▶ _Task prompt_
Repeat the records below line by line, exactly, finishing on the line that contains "[get_call_data(self, call_id)] takes".

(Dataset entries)
Definition cancel (tid : nat) (w : world) : world :=
  {| current_tts_task := current_tts_task w;
     tasks := alter request_cancel tid (tasks w);
     barge_ins_total := barge_ins_total w;
     trace := trace w ++ [ECancel tid] |}.

Section Handler.
Variable E : env.
Variable call_id : string.
Variable agent : agent_config.
Variable stream_sid : option string.

(** A store call of the handler: it returns, or it raises. *)
Definition store_call (e : effect) : M world unit :=
  fun w =>
    if store_raises E (now w)
    then (Raised "StoreError", log (EStoreRaised call_id) w)
    else (Ok tt, log e w).

(** [await redis_client_instance.get_call_data(call_id, 'is_ai_speaking')].
    The client this module instantiates is [services.RedisClient], whose
    [get_call_data(self, call_id)] takes the call identifier only: the second
    argument cannot be bound, and the call raises [TypeError] before the
    store is reached. *)
Definition get_flag : M world bool := raise "TypeError".

Definition gemini_generate_response (prompt : string)
  : M world (option string) :=
  fun w =>
    let o := generate E (now w) in
    (Ok (GeminiService.generate_response o), log (EGenerate prompt o) w).

(** [asyncio.create_task(_tts_playback_coroutine())]: the new task starts
    with the whole stream ahead of it and becomes the handler's handle. *)
Definition create_playback_task (response : string) : M world unit :=
  fun w =>
    let tid := length (tasks w) in
    (Ok tt,
     {| current_tts_task := Some tid;
        tasks := tasks w ++ [{| remaining := tts_chunks E (now w);
                                status := Running |}];
        barge_ins_total := barge_ins_total w;
        trace := trace w ++ [ECreateTask tid] |}).
(** Every element satisfies [f] with respect to the elements before it. *)
Lemma all_with_before_true {A} (f : list A -> A -> bool) before l :
  all_with_before f before l = true <->
  forall i x, l !! i = Some x -> f (before ++ take i l) x = true.
Proof.
  revert before. induction l as [|y l IH]; intros before; simpl.
  { split; [intros _ i x; by rewrite lookup_nil|done]. }
  rewrite andb_true_iff, IH. split.
  - intros [Hy Hl] [|i] x Hx; simpl in *.
    + injection Hx as <-. by rewrite app_nil_r.
    + specialize (Hl i x Hx). by rewrite <- app_assoc in Hl.
  - intros H. split.
    + specialize (H 0 y eq_refl). simpl in H. by rewrite app_nil_r in H.
    + intros i x Hx. specialize (H (S i) x Hx). simpl in H. by rewrite <- app_assoc.
Qed.

(** ** Automation

    [guards] turns the boolean conditions of the code, once decided, into
    propositions; the rewrite database [guards] does the same inside one
    hypothesis; the database [slices] finds the membership facts that a search
    through a list leaves behind. *)

Create HintDb slices.
#[export] Hint Resolve position_elem find_first_elem find_first_holds : slices.
#[export] Hint Resolve <- find_first_None any_true all_true : slices.

Create Rewrite HintDb guards.
#[export] Hint Rewrite andb_true_iff orb_true_iff negb_true_iff @bool_decide_eq_true
  N.leb_le N.ltb_lt Nat.leb_le Nat.ltb_lt : guards.

Ltac guard_hyp H :=
  lazymatch type of H with
  | (_ && _)%bool = true => apply andb_true_iff in H as [? ?]
  | (_ || _)%bool = false => apply orb_false_iff in H as [? ?]
  | negb _ = true => apply negb_true_iff in H
  | negb _ = false => apply negb_false_iff in H
  | bool_decide _ = true => apply bool_decide_eq_true in H
  | bool_decide _ = false => apply bool_decide_eq_false in H
  | any _ _ = false => rewrite any_false in H
  | all _ _ = true => rewrite all_true in H
  | is_some ?o = false => destruct o eqn:?; [discriminate H|clear H]
  | is_none ?o = true => destruct o eqn:?; [discriminate H|clear H]
  | is_some ?o = true => destruct o eqn:?; [clear H|discriminate H]
  | is_none ?o = false => destruct o eqn:?; [clear H|discriminate H]
  | true = false => discriminate H
  | false = true => discriminate H
  end.

Ltac guards := repeat match goal with H : _ = _ :> bool |- _ => progress guard_hyp H end.
Record TaskArchiveOperation : Type := MkTaskArchiveOperation {
  tao_operation_id : string;
  tao_task_id : string;
  tao_project_id : string;
  tao_worktree_path : option string;
  tao_worktree_generation : N;
  tao_targets : list TaskArchiveTarget;
  tao_state : TaskArchiveOperationState
}.
#[export] Instance TaskArchiveOperation_eq_dec : EqDecision TaskArchiveOperation.
Proof. solve_decision. Defined.
#[export] Instance TaskArchiveOperation_eta : Eta TaskArchiveOperation := fun r =>
  MkTaskArchiveOperation (tao_operation_id r) (tao_task_id r) (tao_project_id r)
    (tao_worktree_path r) (tao_worktree_generation r) (tao_targets r) (tao_state r).

(** ** Session relocation *)

Inductive SessionRelocationStage : Type :=
| RLS_SourceRetiring | RLS_TargetStarting.
#[export] Instance SessionRelocationStage_eq_dec : EqDecision SessionRelocationStage.
Proof. solve_decision. Defined.

Inductive SessionRelocationTarget : Type :=
| RLT_TaskWorktree | RLT_ProjectRoot.
#[export] Instance SessionRelocationTarget_eq_dec : EqDecision SessionRelocationTarget.
Proof. solve_decision. Defined.
Definition complete_task_worktree_stale_resolution (task_id operation_id : string)
    (completed_at_epoch_ms : N) : StoreM StaleResolutionCommit :=
  let! st := get_state in
  let! '(operation_index, operation) := current_stale_resolution st task_id operation_id in
  lift (ensure_stale_resolution_tuple st operation) ;;
  refuse_if ((so_stage operation != stale_final_stage (so_mode operation))
             || is_some (so_failure operation)) ConstraintViolation ;;
  match position (fun task => t_id task == task_id) (tasks st) with
  | None => fail NotFound
  | Some (task_index, task) =>
  let updated_task := stale_unbound_task task completed_at_epoch_ms in
  let receipt := stale_receipt operation completed_at_epoch_ms in
  install st
    (st <| tasks := <[task_index := updated_task]> (tasks st) |>
        <| managed_worktrees :=
             retain (fun proof => mw_task_id proof != task_id) (managed_worktrees st) |>
        <| stale_resolution_receipts :=
             retain (fun candidate => sr_task_id candidate != task_id) (stale_resolution_receipts st)
             ++ [receipt] |>
        <| stale_resolution_operations :=
             delete operation_index (stale_resolution_operations st) |>)
    {| sc_task := updated_task; sc_receipt := receipt |}
  end.
Definition begin_task_archive (operation : TaskArchiveOperation) : StoreM N :=
  let! st := get_state in
  let! task := lift (ok_or (find_task st (tao_task_id operation)) NotFound) in
  refuse_if (is_some (t_archived_at_epoch_ms task)
             || (t_project_id task != tao_project_id operation)
             || any (fun current => tao_task_id current == tao_task_id operation)
                    (task_archive_operations st)
             || any (fun current => rlo_target_task_id current == tao_task_id operation)
                    (session_relocation_operations st)
             || operation_id_owned_anywhere st (tao_operation_id operation)) ConstraintViolation ;;
  install_revision st
    (st <| task_archive_operations := task_archive_operations st ++ [operation] |>).

Definition mark_task_archive_recovery_attention (task_id operation_id : string) : StoreM N :=
  let! st := get_state in
  let! operation := lift (ok_or (find_first (is_task_archive task_id operation_id)
                                   (task_archive_operations st)) NotFound) in
  if tao_state operation == TA_RecoveryAttention then ret (revision st)
  else
  match find_mut (is_task_archive task_id operation_id)
          (fun o => o <| tao_state := TA_RecoveryAttention |>) (task_archive_operations st) with
  | None => fail NotFound
  | Some (_, operations) => install_revision st (st <| task_archive_operations := operations |>)
  end.

(** [self.state.<field> = ...] on the store's current state. *)
Definition modify_state (f : CurrentState -> CurrentState) : StoreM unit :=
  modify (fun s => s <| state := f (state s) |>).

▶ _Exercise answer_
Definition cancel (tid : nat) (w : world) : world :=
  {| current_tts_task := current_tts_task w;
     tasks := alter request_cancel tid (tasks w);
     barge_ins_total := barge_ins_total w;
     trace := trace w ++ [ECancel tid] |}.

Section Handler.
Variable E : env.
Variable call_id : string.
Variable agent : agent_config.
Variable stream_sid : option string.

(** A store call of the handler: it returns, or it raises. *)
Definition store_call (e : effect) : M world unit :=
  fun w =>
    if store_raises E (now w)
    then (Raised "StoreError", log (EStoreRaised call_id) w)
    else (Ok tt, log e w).

(** [await redis_client_instance.get_call_data(call_id, 'is_ai_speaking')].
    The client this module instantiates is [services.RedisClient], whose
    [get_call_data(self, call_id)] takes the call identifier only: the second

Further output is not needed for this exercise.